Folks, gun owners do not have to wear yellow stars in public.

And please, ‘high value’, if firearms are the most valuable thing in your house you need a larger trailer.

Are you really? A gun might make you more likely to survive some crimes: assault and murder, for instance. It’s not going to do anything for you in a burglary; deadfall traps are (rightly) illegal, and we don’t have teleporters to whisk you from your job to your home mid-break-in.

Others knowing you have them might prevent a home invasion, but not a burglary.

I apologize for that.

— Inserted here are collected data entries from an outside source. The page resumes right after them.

Lemma render_reads j : reads j.
Proof.
  induction j as [|b|lit|raw|l IH|m IH] using json_ind;
    [| |apply reads_num| |by apply reads_array|by apply reads_object]; intros d k st' Hw Hf Hh; simpl in Hw.
  - exists st'. simpl. rewrite Hf. by destruct (finish_settled _ _ _ Hf).
  - exists st'. destruct b; simpl; rewrite Hf; by destruct (finish_settled _ _ _ Hf).
  - exists st'. simpl render. rewrite scan_quoted by done.
    assert (end_string raw k = Some st') as ->; [|by destruct (finish_settled _ _ _ Hf)].
    by destruct k as [|[acc|acc [key|]] k].
Qed.

(** Printing then parsing is the identity, with white space around. *)
Lemma parse_render d j sp sp' :
  wf_json j = true → (Z.of_nat (height j) <= maxNestingDepth)%Z →
  all_space sp → all_space sp' → parse (sp ++ render nl colon d j ++ sp') = Some j.
Proof.
  intros Hw Hh Hsp Hsp'. unfold parse, initial. rewrite scan_app, scan_space by done.
  cbn [mbind option_bind].
  destruct (render_reads j d [] (EndTop j, []) Hw eq_refl) as (st1 & H1 & Hs1); [simpl; lia|].
  rewrite scan_app, H1. cbn [mbind option_bind].
  destruct sp' as [|c sp']; simpl.
  - rewrite (eof_settle _ _ Hs1). done.
  - change (scan (c :: sp') st1 ≫= eof = Some j).
    assert (delimiter c = true) as Hc.
    { apply Forall_cons in Hsp' as [Hc _]. unfold delimiter. by rewrite Hc. }
    rewrite (scan_settle c sp' _ _ Hc Hs1). by rewrite scan_space.
Qed.
End render.
(* ===== verification/Engine.v ===== *)
(** * [pkg/engine]: FrankensteinQueue

    The in-memory queue as [queue.go] writes it: items are heap-allocated cells
    shared by pointer between two heap slices and the ID index, [Swap], [Push]
    and [Pop] keep each cell's [index] and [loc] fields, and [Remove] trusts
    them.  A pointer is an index into the list of allocated cells.  Every
    operation returns [None] exactly when the Go code would panic. *)

From S2P Require Import Prelude GoTime GoHeap GoSort GoStrconv Model.

(** ** Items and the memory they live in *)

Inductive location := inDelayed | inReady.

#[export] Instance location_eq_dec : EqDecision location.
Proof. solve_decision. Defined.

Record item := MkItem {
  it_msg : Message;
  it_order : Z;        (** uint64: arrival counter assigned at Push *)
  it_loc : location;
  it_index : Z         (** int: position inside the heap identified by loc *)
}.

Abbreviation ptr := nat.
Abbreviation Mem := (list item).

(** [it.index = i] through the pointer. *)
Definition set_index (m : Mem) (p : ptr) (i : Z) : option Mem :=
  it ← m !! p; Some (<[p := MkItem (it_msg it) (it_order it) (it_loc it) i]> m).

(** ** The two heaps *)

Record readyHeap := MkReadyHeap { rh_mode : QueueMode; rh_items : list ptr }.
Record delayedHeap := MkDelayedHeap { dh_items : list ptr }.

(** [func (h *readyHeap) less(a, b *item) bool]: the selection rule. *)
Definition ready_less (mode : QueueMode) (a b : item) : bool :=
  if bool_decide (Priority (it_msg a) ≠ Priority (it_msg b)) then
    (Priority (it_msg b) <? Priority (it_msg a))%Z
  else if bool_decide (mode = ModeLIFO) then
    if bool_decide (Seq (it_msg a) ≠ Seq (it_msg b)) then
      (Seq (it_msg b) <? Seq (it_msg a))%Z
    else (it_order b <? it_order a)%Z
  else if bool_decide (Seq (it_msg a) ≠ Seq (it_msg b)) then
    (Seq (it_msg a) <? Seq (it_msg b))%Z
  else (it_order a <? it_order b)%Z.

(** [func (h *delayedHeap) less(a, b *item) bool]. *)
Definition delayed_less (a b : item) : bool :=
  if negb (Equal (AvailableAt (it_msg a)) (AvailableAt (it_msg b))) then
    Before (AvailableAt (it_msg a)) (AvailableAt (it_msg b))
  else (it_order a <? it_order b)%Z.

(** The [heap.Interface] methods, which the two heaps implement with the same
    text up to their [less] and the location they stamp. *)
Definition slice_Less (less : item → item → bool) (s : Mem * list ptr) (i j : nat) : option bool :=
  let '(m, items) := s in
  a ← items !! i; b ← items !! j;
  ia ← m !! a; ib ← m !! b;
  Some (less ia ib).

Definition slice_Swap (s : Mem * list ptr) (i j : nat) : option (Mem * list ptr) :=
  let '(m, items) := s in
  items' ← list_swap i j items;
  a ← items' !! i; m1 ← set_index m a (Z.of_nat i);
  b ← items' !! j; m2 ← set_index m1 b (Z.of_nat j);
  Some (m2, items').

Definition slice_Push (here : location) (s : Mem * list ptr) (p : ptr) : option (Mem * list ptr) :=
  let '(m, items) := s in
  it ← m !! p;
  Some (<[p := MkItem (it_msg it) (it_order it) here (Z.of_nat (length items))]> m,
        items ++ [p]).

Definition slice_Pop (s : Mem * list ptr) : option (ptr * (Mem * list ptr)) :=
  let '(m, items) := s in
  it ← last items;
  m' ← set_index m it (-1);
  Some (it, (m', take (length items - 1) items)).

Definition slice_heap (less : item → item → bool) (here : location) :
    HeapInterface (Mem * list ptr) ptr := {|
  h_len s := length (snd s);
  h_less := slice_Less less;
  h_swap := slice_Swap;
  h_push := slice_Push here;
  h_pop := slice_Pop
|}.

(** [*readyHeap] and [*delayedHeap] as [heap.Interface] values. *)
Definition ready_iface (mode : QueueMode) : HeapInterface (Mem * list ptr) ptr :=
  slice_heap (ready_less mode) inReady.
Definition delayed_iface : HeapInterface (Mem * list ptr) ptr :=
  slice_heap delayed_less inDelayed.

(** ** The queue *)

Record FrankensteinQueue := MkQueue {
  q_mem : Mem;                  (** every item allocated so far *)
  q_ready : readyHeap;
  q_delayed : delayedHeap;
  q_byID : gmap string ptr;
  q_nextOrder : Z               (** uint64 *)
}.

Definition NewFrankensteinQueue (mode : QueueMode) : result FrankensteinQueue :=
  if negb (Valid mode) then Err (ErrInvalidMode mode)
  else Ok (MkQueue [] (MkReadyHeap mode []) (MkDelayedHeap []) ∅ 0).

Definition Mode (q : FrankensteinQueue) : QueueMode := rh_mode (q_ready q).

(** The queue after a call on one of its heaps. *)
Definition with_ready (q : FrankensteinQueue) (s : Mem * list ptr) : FrankensteinQueue :=
  MkQueue (fst s) (MkReadyHeap (rh_mode (q_ready q)) (snd s)) (q_delayed q) (q_byID q) (q_nextOrder q).
Definition with_delayed (q : FrankensteinQueue) (s : Mem * list ptr) : FrankensteinQueue :=
  MkQueue (fst s) (q_ready q) (MkDelayedHeap (snd s)) (q_byID q) (q_nextOrder q).
Definition with_byID (q : FrankensteinQueue) (ix : gmap string ptr) : FrankensteinQueue :=
  MkQueue (q_mem q) (q_ready q) (q_delayed q) ix (q_nextOrder q).

Definition ready_state (q : FrankensteinQueue) : Mem * list ptr := (q_mem q, rh_items (q_ready q)).
Definition delayed_state (q : FrankensteinQueue) : Mem * list ptr := (q_mem q, dh_items (q_delayed q)).

(** The calls [heap.Push(&q.ready, x)], [heap.Pop(&q.ready)], ... *)
Definition ready_Push (q : FrankensteinQueue) (p : ptr) : option FrankensteinQueue :=
  s ← Heap.Push (HI := ready_iface (Mode q)) (ready_state q) p;
  Some (with_ready q s).
Definition ready_Pop (q : FrankensteinQueue) : option (ptr * FrankensteinQueue) :=
  '(p, s) ← Heap.Pop (HI := ready_iface (Mode q)) (ready_state q);
  Some (p, with_ready q s).
Definition ready_Remove (q : FrankensteinQueue) (i : nat) : option (ptr * FrankensteinQueue) :=
  '(p, s) ← Heap.Remove (HI := ready_iface (Mode q)) (ready_state q) i;
  Some (p, with_ready q s).
Definition delayed_Push (q : FrankensteinQueue) (p : ptr) : option FrankensteinQueue :=
  s ← Heap.Push (HI := delayed_iface) (delayed_state q) p;
  Some (with_delayed q s).
Definition delayed_Pop (q : FrankensteinQueue) : option (ptr * FrankensteinQueue) :=
  '(p, s) ← Heap.Pop (HI := delayed_iface) (delayed_state q);
  Some (p, with_delayed q s).
Definition delayed_Remove (q : FrankensteinQueue) (i : nat) : option (ptr * FrankensteinQueue) :=
  '(p, s) ← Heap.Remove (HI := delayed_iface) (delayed_state q) i;
  Some (p, with_delayed q s).

(** [func (q *FrankensteinQueue) Push(msg model.Message)]. *)
Definition Push (q : FrankensteinQueue) (msg : Message) : option FrankensteinQueue :=
  match q_byID q !! ID msg with
  | Some _ => Some q
  | None =>
      let it := length (q_mem q) in
      let q1 := MkQueue (q_mem q ++ [MkItem msg (q_nextOrder q) inDelayed 0])
        (q_ready q) (q_delayed q) (q_byID q) (wrap_u64 (q_nextOrder q + 1)) in
      q2 ← delayed_Push q1 it;
      Some (with_byID q2 (<[ID msg := it]> (q_byID q2)))
  end.

(** [promoteLocked]: one unit of fuel per round; a round that does not return
    takes an item off the delayed heap. *)
Fixpoint promote_loop (fuel : nat) (q : FrankensteinQueue) (now : Time) : option FrankensteinQueue :=
  match fuel with
  | O => None
  | S fuel =>
      match dh_items (q_delayed q) with
      | [] => Some q
      | top :: _ =>
          it ← q_mem q !! top;
          if negb (Available (it_msg it) now) then Some q
          else
            '(_, q1) ← delayed_Pop q;
            q2 ← ready_Push q1 top;
            promote_loop fuel q2 now
      end
  end.

Definition promoteLocked (q : FrankensteinQueue) (now : Time) : option FrankensteinQueue :=
  promote_loop (S (length (dh_items (q_delayed q)))) q now.

(** [Pop] and [Peek] return the message, or [None] when no message is
    eligible ([nil, false] in the code), with the new queue. *)
Definition Pop (q : FrankensteinQueue) (now : Time) : option (option Message * FrankensteinQueue) :=
  q1 ← promoteLocked q now;
  if bool_decide (length (rh_items (q_ready q1)) = 0) then Some (None, q1)
  else
    '(p, q2) ← ready_Pop q1;
    it ← q_mem q2 !! p;
    Some (Some (it_msg it), with_byID q2 (delete (ID (it_msg it)) (q_byID q2))).

Definition Peek (q : FrankensteinQueue) (now : Time) : option (option Message * FrankensteinQueue) :=
  q1 ← promoteLocked q now;
  if bool_decide (length (rh_items (q_ready q1)) = 0) then Some (None, q1)
  else
    p ← rh_items (q_ready q1) !! 0;
    it ← q_mem q1 !! p;
    Some (Some (it_msg it), q1).

Definition Len (q : FrankensteinQueue) : nat := size (q_byID q).

Definition AvailableLen (q : FrankensteinQueue) (now : Time) : option (nat * FrankensteinQueue) :=
  q1 ← promoteLocked q now;
  Some (length (rh_items (q_ready q1)), q1).

(** An [int] used as a slice index: negative indices panic. *)
Definition as_index (z : Z) : option nat := if (z <? 0)%Z then None else Some (Z.to_nat z).

Definition Remove (q : FrankensteinQueue) (id : string) : option (bool * FrankensteinQueue) :=
  match q_byID q !! id with
  | None => Some (false, q)
  | Some p =>
      let q1 := with_byID q (delete id (q_byID q)) in
      it ← q_mem q1 !! p;
      i ← as_index (it_index it);
      '(_, q2) ← match it_loc it with
                 | inReady => ready_Remove q1 i
                 | inDelayed => delayed_Remove q1 i
                 end;
      Some (true, q2)
  end.

(** ** Inspection *)

Record View := MkView {
  v_Ready : list Message;
  v_Delayed : list Message;
  v_ReadyTruncated : bool;
  v_DelayedTruncated : bool;
  v_ReadyLen : nat;
  v_DelayedLen : nat
}.

(** The three-way comparison [orderedMessages] hands to [slices.SortFunc]. *)
Definition less_cmp (less : item → item → bool) (a b : item) : Z :=
  if less a b then -1 else if less b a then 1 else 0.

Definition orderedMessages (m : Mem) (items : list ptr) (less : item → item → bool)
    (limit : Z) : option (list Message * bool) :=
  if bool_decide (length items = 0) then Some ([], false)
  else
    its ← mapM (λ p, m !! p) items;
    let sorted := SortFunc (less_cmp less) its in
    let cut := ((0 <? limit) && (limit <? Z.of_nat (length sorted)))%Z in
    let sorted' := if cut then take (Z.to_nat limit) sorted else sorted in
    Some (it_msg <$> sorted', cut).

Definition Snapshot (q : FrankensteinQueue) (now : Time) (limit : Z) :
    option (View * FrankensteinQueue) :=
  q1 ← promoteLocked q now;
  '(ready, readyTruncated) ←
    orderedMessages (q_mem q1) (rh_items (q_ready q1)) (ready_less (Mode q1)) limit;
  '(delayed, delayedTruncated) ←
    orderedMessages (q_mem q1) (dh_items (q_delayed q1)) delayed_less limit;
  Some (MkView ready delayed readyTruncated delayedTruncated
    (length (rh_items (q_ready q1))) (length (dh_items (q_delayed q1))), q1).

I don’t know why I kept reading that as a double “s” there.

And while you and I might not be confused, I don’t know what msmith point was, so I was defending against it with my best guess.

Yup, you nailed it. Every gun owner wants their family’s lives endangered, just so that they can “get the bad guy.”

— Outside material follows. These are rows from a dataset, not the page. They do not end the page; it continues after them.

(* ===== verification/EngineRefine.v ===== *)
(** * FrankensteinQueue implements its specification

    Every operation of [Engine] preserves the representation invariant [wf],
    does not panic, and acts on the abstract queue exactly as the operation of
    [EngineSpec] of the same name. *)

From S2P Require Import Prelude GoTime GoHeap GoSort GoStrconv Model Engine EngineHeap EngineSpec.

(** ** Consequences of the invariant *)

Lemma live_ready q p e :
  p ∈ rh_items (q_ready q) → core <$> q_mem q !! p = Some e → live q p e.
Proof. unfold live, items. set_solver. Qed.

Lemma live_delayed q p e :
  p ∈ dh_items (q_delayed q) → core <$> q_mem q !! p = Some e → live q p e.
Proof. unfold live, items. set_solver. Qed.

Lemma live_entry q e : (∃ p, live q p e) ↔ e ∈ ready_entries q ++ delayed_entries q.
Proof.
  unfold ready_entries, delayed_entries. rewrite <- entries_app, elem_of_entries. done.
Qed.

Lemma slices_disjoint m r d p :
  slice_ok inReady m r → slice_ok inDelayed m d → p ∈ r → p ∈ d → False.
Proof.
  intros Hr Hd Hpr Hpd.
  destruct (slice_ok_elem _ _ _ _ Hr Hpr) as (it & Hit & Hl).
  destruct (slice_ok_elem _ _ _ _ Hd Hpd) as (it' & Hit' & Hl'). congruence.
Qed.

Section wf.
Context (off : Z) (q : FrankensteinQueue) (Hwf : wf off q).

Lemma wf_disjoint p : p ∈ rh_items (q_ready q) → p ∈ dh_items (q_delayed q) → False.
Proof.
  destruct (wf_ready _ _ Hwf) as [Hr _]. destruct (wf_delayed _ _ Hwf) as [Hd _].
  by eapply slices_disjoint.
Qed.
Lemma abs_contents q : a_ready (abs q) ++ a_delayed (abs q) ≡ₚ contents q.
Proof. unfold abs, contents; simpl. by rewrite !insertion_sort_perm. Qed.

Lemma elem_a_promote q now e :
  e ∈ a_ready (a_promote now (abs q)) ↔ eligible q now e.
Proof.
  unfold a_promote, eligible. simpl.
  rewrite insertion_sort_perm, elem_of_app, list_elem_of_filter, !insertion_sort_perm.
  unfold matured. naive_solver.
Qed.

Lemma a_promote_perm now a :
  a_ready (a_promote now a) ++ a_delayed (a_promote now a) ≡ₚ a_ready a ++ a_delayed a.
Proof.
  simpl. rewrite insertion_sort_perm, <- app_assoc.
  by rewrite (filter_app_complement (matured now)).
Qed.

(** The first of a sorted list precedes the others. *)
Lemma by_selection_head mode l e r :
  arrivals_distinct l → by_selection mode l = e :: r →
  ∀ e', e' ∈ l → e' = e ∨ sel_less mode e e' = true.
Proof.
  intros Hd Hs e' He'. pose proof (insertion_sort_perm (sel_less mode) l) as Hp.
  pose proof (insertion_sort_sorted _ _ (sel_weak_order mode) l (Forall_True _)) as Hsort.
  rewrite Hs in Hp, Hsort. inversion Hsort as [|? ? _ Hall]; subst.
  rewrite <- Hp in He'.
  apply elem_of_cons in He' as [->|He']; [by left|].
  rewrite Forall_forall in Hall. specialize (Hall _ He'). unfold le in Hall.
  destruct (sel_less mode e e') eqn:Hlt; [by right|left].
  apply (sel_distinguishes mode l Hd); [by rewrite <- Hp; right|by rewrite <- Hp; left|done|done].
Qed.
(* ===== verification/WalFacts.v ===== *)
(** * How a log file reads back

    The specification of recovery, [replay], and the lemmas that connect it to
    [Recover] on the bytes of a file: a file made of whole records, with or
    without a torn tail. *)

From S2P Require Import Prelude GoTime GoStrconv GoUtf8 GoHeap GoSort GoJson GoJsonFacts Model.
From S2P Require Import Codec CodecFacts LogRecord Wal.
From Stdlib Require Import Ascii.

Local Open Scope Z_scope.

Section facts.
Context `{LC : LogCodec} {LL : LogCodecLaws LC}.

(** The bytes of a log with the given lines. *)
Definition log_bytes (bs : list bytes) : bytes := bs ≫= λ b, b ++ [newline].

(** [b] is the line of record [e], short enough to be read again. *)
Definition is_line (e : logEntry) (b : bytes) : Prop :=
  writable e ∧ marshal e = Some b ∧ Z.of_nat (length b) < maxRecordBytes.

(** [bs] are the lines of the records [es]. *)
Definition written (es : list logEntry) (bs : list bytes) : Prop := Forall2 is_line es bs.

(** What folding the records gives. *)
Definition replay_from (st : Fold) (es : list logEntry) : Fold :=
  foldl applyEntry st (read_back <$> es).
Definition replay (es : list logEntry) : Fold := replay_from empty_fold es.

Lemma replay_from_app st es1 es2 :
  replay_from st (es1 ++ es2) = replay_from (replay_from st es1) es2.
Proof. unfold replay_from. by rewrite fmap_app, foldl_app. Qed.

Lemma log_bytes_app bs1 bs2 : log_bytes (bs1 ++ bs2) = log_bytes bs1 ++ log_bytes bs2.
Proof. apply bind_app. Qed.

Lemma written_app es1 es2 bs1 bs2 :
  written es1 bs1 → written es2 bs2 → written (es1 ++ es2) (bs1 ++ bs2).
Proof. apply Forall2_app. Qed.

(** ** Lines of a record *)

Lemma is_line_record e b : is_line e b → record_line b.
Proof. intros (Hw & Hm & _). by eapply marshal_line. Qed.

Lemma record_line_newline b : record_line b → newline ∉ b.
Proof.
  intros [Hp _] Hn. unfold printable in Hp. rewrite Forall_forall in Hp.
  specialize (Hp _ Hn). by vm_compute in Hp.
Qed.

Lemma record_line_nonempty b : record_line b → b ≠ [].
Proof. by intros [_ [m ->]]. Qed.

Lemma record_line_dropCR b : record_line b → dropCR b = b.
Proof.
  intros [_ [m ->]]. unfold dropCR. by rewrite app_comm_cons, rev_app_distr.
Qed.

Lemma record_line_TrimSpace b : record_line b → TrimSpace b = b.
Proof. intros [_ [m ->]]. by apply TrimSpace_id. Qed.

Lemma is_line_apply e b st : is_line e b → applyLine b st = Some (applyEntry st (read_back e)).
Proof.
  intros Hl. pose proof (record_line_nonempty _ (is_line_record _ _ Hl)) as Hne.
  destruct Hl as (Hw & Hm & _). unfold applyLine. rewrite (marshal_round _ _ Hw Hm).
  by destruct b.
Qed.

It’s not even remotely related to just being prepared in case that does happen. Maybe having a plan of action if it occurs. But nope, guys love their guns because they prove he’s a man.

Let’s not get too ridiculous here. You missed the point anyway.

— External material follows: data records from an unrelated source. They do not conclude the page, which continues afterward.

(* ===== verification/Service.v ===== *)
(** * [pkg/service]: the durable queue

    A [QueueService] owns the engine's queue, the open log, the message counter
    and the closed flag; the log file is threaded beside it.  What a call gets
    from outside is an argument: the reading of the service's clock ([s.now()]),
    the bytes of [rand.Read], the answers of the file system.  The service lock
    makes each call one step.  [None] is a panic of the engine. *)

From S2P Require Import Prelude GoTime GoStrconv GoJson Model Engine LogRecord.
From S2P Require Wal.
From Stdlib Require Import Ascii.

Import Wal (WAL, File, append_io, read_io, f_data, f_synced).

Local Open Scope Z_scope.

Definition ErrClosed : error := ErrVar "service.ErrClosed".

Record QueueService := MkService {
  s_queue : FrankensteinQueue;
  s_wal : WAL;
  s_seq : Z;          (** uint64 *)
  s_closed : bool
}.

(** ** Message IDs *)

(** [fmt.Sprintf("%x", b)] of a byte slice. *)
Definition hex_bytes (l : list Z) : bytes := l ≫= λ b, [hex_digit (b / 16); hex_digit (b mod 16)].

(** [newUUID]: the argument is what [rand.Read] does with the 16 bytes. *)
Definition newUUID (random : result (list Z)) : result string :=
  match random with
  | Err e => Err e
  | Ok b =>
      let b := alter (λ x, Z.lor (Z.land x 15) 64) 6%nat b in
      let b := alter (λ x, Z.lor (Z.land x 63) 128) 8%nat b in
      let part i j := hex_bytes (take (j - i)%nat (drop i b)) in
      Ok (of_bytes (part 0%nat 4%nat ++ "-"%char :: part 4%nat 6%nat ++ "-"%char :: part 6%nat 8%nat
        ++ "-"%char :: part 8%nat 10%nat ++ "-"%char :: part 10%nat 16%nat))
  end.

Section service.
Context `{LogCodec}.

(** ** Opening *)

(** [for _, msg := range recovered { q.Push(msg); ... }] *)
Fixpoint push_recovered (msgs : list Message) (q : FrankensteinQueue) (maxSeq : Z)
    : option (FrankensteinQueue * Z) :=
  match msgs with
  | [] => Some (q, maxSeq)
  | msg :: msgs =>
      q ← Push q msg;
      push_recovered msgs q (if maxSeq <? Seq msg then Seq msg else maxSeq)
  end.

(** [NewQueueService] on the file [f]. *)
Definition NewQueueService (walPath : string) (mode : QueueMode) (open_err : option error)
    (io : read_io) (f : File) : option (result QueueService) :=
  if negb (Valid mode) then Some (Err (ErrInvalidMode mode))
  else match Wal.NewWAL walPath open_err with
  | Err e => Some (Err e)
  | Ok wal =>
      match NewFrankensteinQueue mode with
      | Err e => Some (Err e)
      | Ok q =>
          match Wal.Recover io wal f with
          | (Err e, _) => Some (Err (ErrWrap "recovering WAL" e))
          | (Ok recovered, wal) =>
              '(q, maxSeq) ← push_recovered recovered q 0;
              Some (Ok (MkService q wal maxSeq false))
          end
      end
  end.

(** ** Calls *)

(** [Enqueue(req)]. *)
Definition Enqueue (now : Time) (random : result (list Z)) (io : append_io) (req : EnqueueRequest)
    (s : QueueService) (f : File) : option (result Message * QueueService * File) :=
  match Validate req with
  | Some e => Some (Err e, s, f)
  | None =>
      match newUUID random with
      | Err e => Some (Err (ErrWrap "generating message id" e), s, f)
      | Ok id =>
          if s_closed s then Some (Err ErrClosed, s, f)
          else
            let now := UTC now in
            let seq := wrap_u64 (s_seq s + 1) in
            let msg := MkMessage id seq (r_Payload req) (r_Priority req) now
              (Add now (wrap_i64 (r_DelaySeconds req * Second))) StatusPending in
            match Wal.WriteEnqueue io msg (s_wal s) f with
            | (Some e, wal, f) =>
                Some (Err e, MkService (s_queue s) wal (wrap_u64 (seq - 1)) (s_closed s), f)
            | (None, wal, f) =>
                q ← Push (s_queue s) msg;
                Some (Ok msg, MkService q wal seq (s_closed s), f)
            end
      end
  end.

(** [Dequeue()]; [Ok None] is [nil, nil]. *)
Definition Dequeue (now : Time) (io : append_io) (s : QueueService) (f : File)
    : option (result (option Message) * QueueService * File) :=
  if s_closed s then Some (Err ErrClosed, s, f)
  else
    '(popped, q) ← Pop (s_queue s) (UTC now);
    match popped with
    | None => Some (Ok None, MkService q (s_wal s) (s_seq s) (s_closed s), f)
    | Some msg =>
        match Wal.WriteDequeue io (ID msg) (s_wal s) f with
        | (Some e, wal, f) =>
            q ← Push q msg;
            Some (Err e, MkService q wal (s_seq s) (s_closed s), f)
        | (None, wal, f) => Some (Ok (Some msg), MkService q wal (s_seq s) (s_closed s), f)
        end
    end.

Definition with_queue (s : QueueService) (q : FrankensteinQueue) : QueueService :=
  MkService q (s_wal s) (s_seq s) (s_closed s).

(** [Snapshot(limit)]. *)
Definition Snapshot (now : Time) (limit : Z) (s : QueueService)
    : option (QueueSnapshot * QueueService) :=
  let now := UTC now in
  '(view, q) ← Engine.Snapshot (s_queue s) now limit;
  Some (MkQueueSnapshot (Mode q) now
          (MkQueueStats (Z.of_nat (v_ReadyLen view + v_DelayedLen view))
             (Z.of_nat (v_ReadyLen view)) (Z.of_nat (v_DelayedLen view)))
          (v_Ready view) (v_Delayed view) (v_ReadyTruncated view) (v_DelayedTruncated view),
        with_queue s q).

(** [Stats()]: [Len] and then [AvailableLen], which promotes. *)
Definition Stats (now : Time) (s : QueueService) : option (QueueStats * QueueService) :=
  let total := Len (s_queue s) in
  '(available, q) ← AvailableLen (s_queue s) (UTC now);
  Some (MkQueueStats (Z.of_nat total) (Z.of_nat available) (Z.of_nat total - Z.of_nat available),
        with_queue s q).

(** [WalTail(limit)]. *)
Definition WalTail (io : read_io) (limit : Z) (s : QueueService) (f : File) : result Model.WalTail :=
  if s_closed s then Err ErrClosed else Wal.Tail io limit (s_wal s) f.

(** [Close()]. *)
Definition Close (close_err : option error) (s : QueueService) : option error * QueueService :=
  if s_closed s then (None, s)
  else
    let '(err, wal) := Wal.Close close_err (s_wal s) in
    (err, MkService (s_queue s) wal (s_seq s) true).
End service.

I’m not home, typically, during the work day. Most likely, my guns would be. Easy snatch and grab, since my information is out there, and it’s known that I likely own a gun.

If all guns suddenly came with big shiny badges, somehow distinct from law enforcement badges, no explanation given, I wonder how many would voluntarily wear them.

My car is worth less than my house. Does that mean my car isn’t high-value?

High-value in terms of the black market. A stolen gun is a pretty good murder weapon.

Also, guns are a valuable commodity. But you’re pretty good at this. I love the image you’ve got of gun owners.

High value, period. An eight-pound AR-15 can fetch you $1,000 at the local flea market. It’s unlikely to be damaged in the theft, and it’s too large to hide in the home easily but too small to be cumbersome to steal. Other than electronics and jewelry, not much else has that kind of financial “density.”

I would have thought your guns would be locked up in a safe like all other responsible gun owners do.

Seriously, if owning guns makes protecting your property less safe perhaps selling them might be the answer. You can drive a Lamborghini and worry constantly about it getting scratched or stolen or you can drive a 20 year old F-150 and not even lock the fucker and dare people to steal it.

If protection of property is the goal guns make less sense in any realistic way.

My point is owning guns is often a symptom of insecurity not an answer to solve it.

Oh, have you invented the first impregnable safe?

If the government doesn’t supply concealed carry permit holder or purchaser information, then the risk is largely nullified. At that point, if people know you own guns, it’s on you.

Do you imagine Lamborghini owners would be pleased with the existence of a searchable database of them?

Or… you could side-step the issue by not posting the information in the first place.

And yes, guns should be locked in a safe, but if I’m not home and they are there and equipped to steal stuff, they can conceivably break my safe, too. Safes aren’t 100%.

If my information’s not posted, then I’m not targeted, then my guns don’t enter into your equation you’ve got there.

That’s not a point, so much as a caricature.

The poster’s name is m smith, not ms mith. Please use the male pronoun to avoid personal issues.

This sort of personal sniping is no longer permitted in this thread.

Stop it.

[ /Moderating ]

Safe crackers spend years of training perfecting their craft and hand picking their crew to steal your cheap ass Glock. It’s odd Hollywood hasn’t made a Italian Job: Nashville yet, it’s such a hot topic.

Do Lamborghini owners purchase them for the feeling of security?

Yeah… maeglin pointed that out to me. It was my mistake.

Here’s breaking a safe in less than three minutes: https://www.youtube.com/watch?v=9MgWrCtdbPc

And there goes my Glock.

Guns aren’t 100% safe. Statistically the one you own is more likely to kill someone you care about than someone committing a crime. If statistics have any impact on you you’d sell your weapons.

No, they just bash and pry them till they open, or move the safe elsewhere and do it there.

Also, they don’t know if there’s going to be a safe until they’ve broken into your home. If they shrug and give up, they steal whatever else they can on the way out. Yay.

That has what to do with protecting them from burglary, again?

That’s a fallacious stat. Of course, a gun that I own has a better chance of hurting or killing me or someone I love than a gun I’ve never seen.

Your kitchen knives have a better chance of cutting you than someone coming in and using a knife on you.

But a gun that is unloaded have a very low chance of causing me any personal damage. And by following gun safety precautions I can limit the potential of hurting others around me with my firearm. Just as you putting your knives up where your kids can’t get to them, and learning how to properly cut vegetables, will keep you and your loved ones safe.